Please return the lines below verbatim, beginning at the one that has "- unfold with_line." and stopping after the one that has "mkEngine (<[metric_name := learn_one", and add no other lines.

**AVAILABLE DATA**
—————

Lemma perform_rca_unfold metric_name value (st : State) :
  let rec := generate_recommendation format_float (time_time (clock st))
               (time_time (S (clock st))) metric_name value in
  let st1 := rca_reported metric_name value st rec in
  perform_rca metric_name value st =
  match rec with
  | None => (Ok (), with_line st1 RcaFooter)
  | Some r =>
      match send (producer st) "optimization-recommendations" r with
      | (Raise e, p) => (Raise e, with_producer st1 p)
      | (Ok _, p) =>
          match flush p with
          | (Raise e, p') => (Raise e, with_producer st1 p')
          | (Ok _, p') => (Ok (), with_line (with_producer st1 p') RcaFooter)
          end
      end
  end.
Proof.
  intros rec st1. unfold perform_rca.
  unfold mbind, Eff_bind. cbn [print get_log_buffer]. rewrite for_each_print.
  cbn [call_generate_recommendation detectors log_buffer producer stdout clock].
  fold rec. unfold st1, rca_reported. clearbody rec. destruct rec as [r|].
  - unfold producer_send, producer_flush, with_producer, with_line.
    cbn [detectors log_buffer producer stdout clock].
    destruct (send _ _ _) as [[[]|e] p];
      cbn [detectors log_buffer producer stdout clock];
      [destruct (flush p) as [[[]|e] p']|];
      same_lines.
  - unfold with_line. cbn [mret Eff_ret]. same_lines.
Qed.

Lemma Qgtb_true (a b : Q) : Qgtb a b = true ↔ (b < a)%Q.
Proof.
  unfold Qgtb. rewrite negb_true_iff, <- not_true_iff_false, Qle_bool_iff.
  split; [apply Qnot_le_lt | apply Qlt_not_le].
Qed.

Lemma Qgtb_false (a b : Q) : Qgtb a b = false ↔ (a <= b)%Q.
Proof. unfold Qgtb. by rewrite negb_false_iff, Qle_bool_iff. Qed.

(** The state after the three statements on the model: the registry holds,
    for the metric, the model it gave with the sample learned. *)
Definition learned (st : State) (metric_name : string) (value : Q) : State :=
  mkEngine (<[metric_name := learn_one (model_of st metric_name) value]> (detectors st))
           (log_buffer st) (producer st) (stdout st) (clock st).

Lemma process_metric_unfold metric_name value (st : State) :
  let score := score_one (model_of st metric_name) value in
  let st1 := learned st metric_name value in
  process_metric (metric_name, value) st =
  if Qgtb score 0.8 then
    perform_rca metric_name value (with_line st1 (AlertLine metric_name value score))
  else if Qgtb score 0.5 then
    (Ok (), with_line st1 (WarnLine metric_name value score))
  else (Ok (), st1).
Proof.
  intros score st1. unfold process_metric, mbind, Eff_bind, detectors_getitem.
  unfold score, st1, learned, model_of.
  destruct (detectors st !! metric_name) as [model|] eqn:E;
    cbn [default detectors_update detectors log_buffer producer stdout clock];
    rewrite ?insert_insert_eq;
    repeat (destruct (Qgtb _ _)); reflexivity.
Qed.

(** [perform_rca] reads the registry and the buffer, and writes to neither. *)
Lemma perform_rca_frame metric_name value (st : State) :
  detectors (snd (perform_rca metric_name value st)) = detectors st
  ∧ log_buffer (snd (perform_rca metric_name value st)) = log_buffer st.
Proof.
  rewrite perform_rca_unfold.
  destruct (generate_recommendation _ _ _ _ _) as [r|]; [|done].
  destruct (send _ _ _) as [[[]|e] p]; [|done].
  by destruct (flush p) as [[[]|e] p'].
Qed.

—————

**EXERCISE RESULT**
  - unfold with_line. cbn [mret Eff_ret]. same_lines.
Qed.

Lemma Qgtb_true (a b : Q) : Qgtb a b = true ↔ (b < a)%Q.
Proof.
  unfold Qgtb. rewrite negb_true_iff, <- not_true_iff_false, Qle_bool_iff.
  split; [apply Qnot_le_lt | apply Qlt_not_le].
Qed.

Lemma Qgtb_false (a b : Q) : Qgtb a b = false ↔ (a <= b)%Q.
Proof. unfold Qgtb. by rewrite negb_false_iff, Qle_bool_iff. Qed.

(** The state after the three statements on the model: the registry holds,
    for the metric, the model it gave with the sample learned. *)
Definition learned (st : State) (metric_name : string) (value : Q) : State :=
  mkEngine (<[metric_name := learn_one (model_of st metric_name) value]> (detectors st))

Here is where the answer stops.